Dataset records:
(** X24: POST /store, for a request whose user id is a string or is not
    given, accepts it exactly when the user id is truthy and latitude and
    longitude parse to numbers between -90 and 90 and between -180 and
    180; it then answers with the parsed coordinates and replaces the row
    of the user.  Every other such request is answered with 400 and leaves
    the table as it was. *)
Theorem store_accepts_exactly_valid_requests :
  forall (parseFloat : string -> AircraftRoutes.parsed)
         (body : LocationRoutes.StoreBody) (now : Timestamp) (table : LocationRoutes.Table),
    LocationSpec.string_if_given body ->
    (forall d table',
        LocationRoutes.store parseFloat body now table = (AircraftRoutes.Ok d, table')
        <-> exists s la lo,
              LocationRoutes.body_user_id body = JS.JStr s /\ s <> EmptyString
              /\ LocationRoutes.parseFloat_of parseFloat (LocationRoutes.body_latitude body)
                 = AircraftRoutes.Finite la
              /\ LocationRoutes.parseFloat_of parseFloat (LocationRoutes.body_longitude body)
                 = AircraftRoutes.Finite lo
              /\ (-90 <= la <= 90 /\ -180 <= lo <= 180)
              /\ d = {| LocationRoutes.stored_user_id := JS.JStr s;
                        LocationRoutes.stored_latitude := la;
                        LocationRoutes.stored_longitude := lo;
                        LocationRoutes.stored_timestamp := now |}
              /\ table' = LocationRoutes.insert_or_replace now (Sqlite.Text s) la lo table)
    /\ (forall response table',
           LocationRoutes.store parseFloat body now table = (response, table') ->
           (forall d, response <> AircraftRoutes.Ok d) ->
           table' = table /\ exists error message, response = AircraftRoutes.BadRequest error message).
Proof.
  intros parseFloat body now table Hstring.
  destruct (LocationFacts.store_cases parseFloat body now table)
    as [(e & m & E & Hnot) | (la & lo & Huser & Ela & Elo & Hrange & E)].
  - split.
    + intros d table'. rewrite E. split; [discriminate |].
      intros (s & la & lo & Es & Hs & Ela & Elo & [H1 H2] & _). exfalso. apply Hnot.
      split.
      * rewrite Es. simpl. apply negb_true_iff, String.eqb_neq. exact Hs.
      * exists la, lo. tauto.
    + intros response table'. rewrite E. intros [= <- <-] _. split; trivial. now exists e, m.
  - destruct (Hstring Huser) as [s Es]. split.
    + intros d table'. rewrite E, Es. split.
      * intros [= <- <-]. exists s, la, lo.
        rewrite Es in Huser. simpl in Huser. apply negb_true_iff, String.eqb_neq in Huser.
        simpl. tauto.
      * intros (s' & la' & lo' & [= <-] & _ & Ela' & Elo' & _ & -> & ->).
        rewrite Ela in Ela'. rewrite Elo in Elo'.
        injection Ela' as <-. injection Elo' as <-. reflexivity.
    + intros response table'. rewrite E. intros [= <- <-] Hno.
      exfalso. eapply Hno. reflexivity.
Qed.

* [DIRECTIONS] Go through the entries above and write each one out exactly.

* [WRITTEN ANSWER]
(** X24: POST /store, for a request whose user id is a string or is not
    given, accepts it exactly when the user id is truthy and latitude and
    longitude parse to numbers between -90 and 90 and between -180 and
    180; it then answers with the parsed coordinates and replaces the row
    of the user.  Every other such request is answered with 400 and leaves
    the table as it was. *)
Theorem store_accepts_exactly_valid_requests :
  forall (parseFloat : string -> AircraftRoutes.parsed)
         (body : LocationRoutes.StoreBody) (now : Timestamp) (table : LocationRoutes.Table),
    LocationSpec.string_if_given body ->
    (forall d table',
        LocationRoutes.store parseFloat body now table = (AircraftRoutes.Ok d, table')
        <-> exists s la lo,
              LocationRoutes.body_user_id body = JS.JStr s /\ s <> EmptyString
              /\ LocationRoutes.parseFloat_of parseFloat (LocationRoutes.body_latitude body)
                 = AircraftRoutes.Finite la
              /\ LocationRoutes.parseFloat_of parseFloat (LocationRoutes.body_longitude body)
                 = AircraftRoutes.Finite lo
              /\ (-90 <= la <= 90 /\ -180 <= lo <= 180)
              /\ d = {| LocationRoutes.stored_user_id := JS.JStr s;
                        LocationRoutes.stored_latitude := la;
                        LocationRoutes.stored_longitude := lo;
                        LocationRoutes.stored_timestamp := now |}
              /\ table' = LocationRoutes.insert_or_replace now (Sqlite.Text s) la lo table)
    /\ (forall response table',
           LocationRoutes.store parseFloat body now table = (response, table') ->
           (forall d, response <> AircraftRoutes.Ok d) ->
           table' = table /\ exists error message, response = AircraftRoutes.BadRequest error message).
Proof.
  intros parseFloat body now table Hstring.
  destruct (LocationFacts.store_cases parseFloat body now table)
    as [(e & m & E & Hnot) | (la & lo & Huser & Ela & Elo & Hrange & E)].
  - split.
    + intros d table'. rewrite E. split; [discriminate |].
      intros (s & la & lo & Es & Hs & Ela & Elo & [H1 H2] & _). exfalso. apply Hnot.
      split.
      * rewrite Es. simpl. apply negb_true_iff, String.eqb_neq. exact Hs.
      * exists la, lo. tauto.
    + intros response table'. rewrite E. intros [= <- <-] _. split; trivial. now exists e, m.
  - destruct (Hstring Huser) as [s Es]. split.
    + intros d table'. rewrite E, Es. split.
      * intros [= <- <-]. exists s, la, lo.
        rewrite Es in Huser. simpl in Huser. apply negb_true_iff, String.eqb_neq in Huser.
        simpl. tauto.
      * intros (s' & la' & lo' & [= <-] & _ & Ela' & Elo' & _ & -> & ->).
        rewrite Ela in Ela'. rewrite Elo in Elo'.
        injection Ela' as <-. injection Elo' as <-. reflexivity.
    + intros response table'. rewrite E. intros [= <- <-] Hno.
      exfalso. eapply Hno. reflexivity.
Qed.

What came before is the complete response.